En 2004, la défense européenne est à un tournant de son évolution. Largement souhaitée par les citoyens, elle s’organise selon un axe franco-allemand avec l’appui décisif de la Grande-Bretagne, qui entretient des relations privilégiées avec les États-Unis mais qui sait que son avenir est désormais en Europe. La défense européenne se construit également au regard de la nouvelle doctrine stratégique américaine qui privilégie les alliances de circonstance au détriment des alliances classiques et prône la guerre préventive. C’est le moment d’oser la défense européenne.
2004 : oser la défense européenne !
En cette année 2004, l’Union européenne semble déterminée à progresser dans la voie de la sécurité et de la défense en développant des moyens propres, première ébauche d’une défense européenne.
Bilan 2003
L’année 2003 n’a pas vu se concrétiser, par l’adoption d’un texte, le vœu d’une Constitution européenne des États membres et de leurs futurs partenaires. Elle a cependant été celle d’indéniables avancées vers la mise en place d’un système de défense et de sécurité. Malheureusement, elle a mis en lumière des entre-déchirements lors de l’annonce américaine d’opérations militaires en Irak. Incapacité à parler d’une seule voix et à agir d’un seul mouvement sur la scène internationale, concurrence entre des États conduits par la Grande-Bretagne et favorables aux décisions américaines, et d’autres plus euro-centristes, entraînés par la France. Ces désillusions politico-militaires ont conduit les analystes à souligner l’importance d’une politique unique de l’Europe face aux événements internationaux majeurs. Finalement, elles ont pour conséquence l’élaboration de principes dynamiques lors du Sommet « défense » de Bruxelles réunissant le 29 avril 2003 la France, l’Allemagne, la Belgique et le Luxembourg. Véritable relance de la défense européenne par le couple franco-allemand, cette initiative provoqua la réaction immédiate de la Grande-Bretagne qui ne souhaitait pas être exclue d’un processus européen de construction de l’Europe de la défense. On a pu constater les convergences françaises et britanniques tout particulièrement lors du Sommet de Londres du 25 novembre 2003.
Le Sommet de Bruxelles
Enfin, grâce à un apparent consensus entre les acteurs majeurs de la construction européenne (France, Grande-Bretagne et Allemagne), l’année 2003 s’est conclue par le rapport présenté au Sommet de Bruxelles le 12 décembre 2003 par la Présidence italienne.

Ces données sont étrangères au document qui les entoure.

(** Two creating resolves that send the same merge pattern, both going
    to the store and the second raising no constraint violation: the
    second returns the node of the first and sets its properties on it. *)
Lemma constrained_merge_on_pattern (label k : string)
    (prop1 prop2 p1 p2 cp : dict) (s s1 s2 : iyp Neo4j.graph) (i : Z)
    (r : res (option Z)) :
  In (label, k) Neo4j.unique_constraints ->
  graph_ok (tx s) ->
  NoDup (dict_keys prop1) -> NoDup (dict_keys prop2) ->
  format_properties prop1 = Ok p1 -> format_properties prop2 = Ok p2 ->
  constraint_props (constraint_keys label) p1 = Ok cp ->
  constraint_props (constraint_keys label) p2 = Ok cp ->
  lru_find (key_of (LStr label) prop1 true) (node_cache s) = None ->
  get_node Neo4j.exec (LStr label) prop1 true s = (Ok (Some i), s1) ->
  lru_find (key_of (LStr label) prop2 true) (node_cache s1) = None ->
  get_node Neo4j.exec (LStr label) prop2 true s1 = (r, s2) ->
  stderr s2 = stderr s1 ->
  r = Ok (Some i) /\
  exists n1 n2,
    In n1 (Neo4j.nodes (tx s1)) /\ In n2 (Neo4j.nodes (tx s2)) /\
    Neo4j.node_id n1 = i /\ Neo4j.node_id n2 = i /\
    Neo4j.node_props n2 = Neo4j.set_props p2 (Neo4j.node_props n1) /\
    (forall key v, dict_get key p2 = Some v ->
                   dict_get key (Neo4j.node_props n2) = Some v) /\
    (forall key, dict_get key p2 = None ->
                 dict_get key (Neo4j.node_props n2)
                 = dict_get key (Neo4j.node_props n1)).
Proof.
  intros Hu Hok Hnd1 Hnd2 Hp1 Hp2 Hcp1 Hcp2 Hmiss1 Hcall1 Hmiss2 Hcall2 Herr.
  destruct (unique_key_facts _ _ Hu) as (Hl & Hkin & Hlo).
  (* the first call *)
  rewrite (get_node_miss Neo4j.exec (LStr label) prop1 true s eq_refl Hmiss1)
    in Hcall1.
  destruct (get_node_body Neo4j.exec (LStr label) prop1 true s)
    as [[v1|e1] s1'] eqn:E1; [|discriminate].
  injection Hcall1 as -> <-.
  destruct (create_body_fitting _ _ _ _ _ _ _ _ Hu Hnd1 Hp1 Hcp1 Hok E1)
    as (Hok1 & n1 & Hin1 & Hid1 & Hfit1).
  (* the key value in the pattern *)
  destruct (constraint_props_get _ _ _ Hcp2) as [Hkeys Hget2].
  assert (Hk : exists vk, In (k, vk) cp).
  { rewrite <- Hkeys in Hkin. apply in_map_iff in Hkin as ([k' vk] & Hk' & Hin).
    simpl in Hk'. subst k'. eauto. }
  destruct Hk as [vk Hk].
  assert (Hndp2 : NoDup (dict_keys p2)).
  { now rewrite (format_properties_keys _ _ Hp2). }
  (* the second call *)
  rewrite (get_node_miss Neo4j.exec (LStr label) prop2 true _ eq_refl Hmiss2)
    in Hcall2.
  unfold get_node_body, bind, lift in Hcall2. rewrite Hp2 in Hcall2.
  rewrite (has_constraints_single _ Hl), Hcp2 in Hcall2.
  unfold try_except_ConstraintError, tx_run, stderr_write, ret in Hcall2.
  cbn [tx set_node_cache] in Hcall2.
  rewrite (exec_MergeSet_existing label k vk cp p2 _ n1 Hu Hok1 Hk Hin1 Hfit1)
    in Hcall2.
  unfold Neo4j.checked in Hcall2.
  destruct (Neo4j.unique_ok _) eqn:Hchk.
  - cbn in Hcall2. injection Hcall2 as <- <-. cbn.
    split; [now rewrite Hid1|].
    exists n1, (Neo4j.on_set p2 [label] n1).
    split; [exact Hin1|]. split.
    { apply in_map_iff. exists n1. now rewrite Hfit1. }
    repeat split; auto.
    + intros key v Hv. simpl. now apply set_props_get.
    + intros key Hv. simpl. now apply set_props_get_other.
  - exfalso. cbn in Hcall2. rewrite Hlo in Hcall2.
    injection Hcall2 as _ <-. cbn in Herr.
    now apply app_one_neq in Herr.
Qed.

(** * Further properties of the code *)

(** ** The normalizer: when it succeeds and what it stores *)

Lemma reformat_ok_iff (k : string) (f : value -> res value) (p : dict) :
  is_ok (reformat k f p) = true <-> rule_ok f (dict_get k p).
Proof.
  unfold reformat, rule_ok. destruct (dict_get k p) as [v|]; [|tauto].
  destruct (f v); simpl; tauto.
Qed.

Lemma reformat_value (k : string) (f : value -> res value) (p p' : dict) :
  reformat k f p = Ok p' ->
  forall v', dict_get k p' = Some v' ->
  exists v, dict_get k p = Some v /\ f v = Ok v'.
Proof.
  unfold reformat. destruct (dict_get k p) as [v|] eqn:E.
  - destruct (f v) as [w|e] eqn:Ef; simpl; [|discriminate].
    intros [= <-] v'. rewrite dict_get_set_eq. intros [= <-]. eauto.
  - intros [= <-] v'. congruence.
Qed.

(** X1. The normalizer succeeds exactly when each rule accepts the value
    under its key: asn converts with [int], and ip, prefix and
    country_code, where present, are strings. *)
Theorem format_properties_succeeds_iff (p : dict) :
  is_ok (format_properties p) = true <->
  rule_ok py_int (dict_get "asn" p) /\
  rule_ok py_lower (dict_get "ip" p) /\
  rule_ok py_lower (dict_get "prefix" p) /\
  rule_ok py_upper (dict_get "country_code" p).
Proof.
  rewrite <- !reformat_ok_iff. unfold format_properties. split.
  - destruct (reformat "asn" py_int p) as [p1|] eqn:E1; simpl; [|discriminate].
    destruct (reformat "ip" py_lower p1) as [p2|] eqn:E2; simpl; [|discriminate].
    destruct (reformat "prefix" py_lower p2) as [p3|] eqn:E3; simpl;
      [|discriminate].
    intros H4. repeat split.
    + apply reformat_ok_iff.
      rewrite <- (reformat_other "asn" "ip" _ _ _ ltac:(discriminate) E1).
      apply reformat_ok_iff. now rewrite E2.
    + apply reformat_ok_iff.
      rewrite <- (reformat_other "asn" "prefix" _ _ _ ltac:(discriminate) E1).
      rewrite <- (reformat_other "ip" "prefix" _ _ _ ltac:(discriminate) E2).
      apply reformat_ok_iff. now rewrite E3.
    + apply reformat_ok_iff.
      rewrite <- (reformat_other "asn" "country_code" _ _ _
                    ltac:(discriminate) E1).
      rewrite <- (reformat_other "ip" "country_code" _ _ _
                    ltac:(discriminate) E2).
      rewrite <- (reformat_other "prefix" "country_code" _ _ _
                    ltac:(discriminate) E3).
      now apply reformat_ok_iff.
  - intros (H1 & H2 & H3 & H4).
    destruct (reformat "asn" py_int p) as [p1|] eqn:E1; [|discriminate]. simpl.
    apply reformat_ok_iff in H2, H3, H4.
    rewrite <- (reformat_other "asn" "ip" _ _ _ ltac:(discriminate) E1) in H2.
    apply reformat_ok_iff in H2.
    destruct (reformat "ip" py_lower p1) as [p2|] eqn:E2; [|discriminate]. simpl.
    rewrite <- (reformat_other "asn" "prefix" _ _ _ ltac:(discriminate) E1),
      <- (reformat_other "ip" "prefix" _ _ _ ltac:(discriminate) E2) in H3.
    apply reformat_ok_iff in H3.
    destruct (reformat "prefix" py_lower p2) as [p3|] eqn:E3; [|discriminate].
    simpl.
    rewrite <- (reformat_other "asn" "country_code" _ _ _
                  ltac:(discriminate) E1),
      <- (reformat_other "ip" "country_code" _ _ _ ltac:(discriminate) E2),
      <- (reformat_other "prefix" "country_code" _ _ _
            ltac:(discriminate) E3) in H4.
    now apply reformat_ok_iff in H4.
Qed.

Le §89 du rapport concrétise la demande adressée au Secrétaire général-Haut Représentant pour la Pesc (SG/HR), M. Javier Solana, de « …proposer les mesures nécessaires pour : améliorer la préparation des opérations de l’UE avec recours aux moyens et capacités de l’Otan… (et de) mettre en place une cellule comportant des composantes civiles et militaires à même de répondre aux objectifs et de satisfaire aux principes énoncés dans le document » précisant les relations entre l’UE et l’Otan. Il s’agit là d’une mesure qui devrait conjuguer les aspirations des euro-centristes et des euro-atlantistes. Elle devrait donner le jour à une cellule apte à planifier et à conduire des actions autonomes décidées par l’UE seule, sans le soutien des moyens de l’Otan. Elle crée donc un organe, permanent mais léger, qui pourrait un jour donner vie à un véritable état-major de l’UE. Ce n’est là qu’une hypothèse attachée à la détermination de tous et sans doute surtout, à celle de la Grande-Bretagne. Cette nouvelle cellule, de nature mixte, civile et militaire, devrait être placée sous l’autorité politique du Conseil des ministres européens de la Défense et des Affaires étrangères et sous la responsabilité du SG/HR, vice-président de la Commission, organe administratif. Elle devrait être chargée de la mise en œuvre de la « stratégie européenne de sécurité », doctrine d’action élaborée par le même SG/HR à la demande du Conseil européen des chefs d’État et de gouvernement.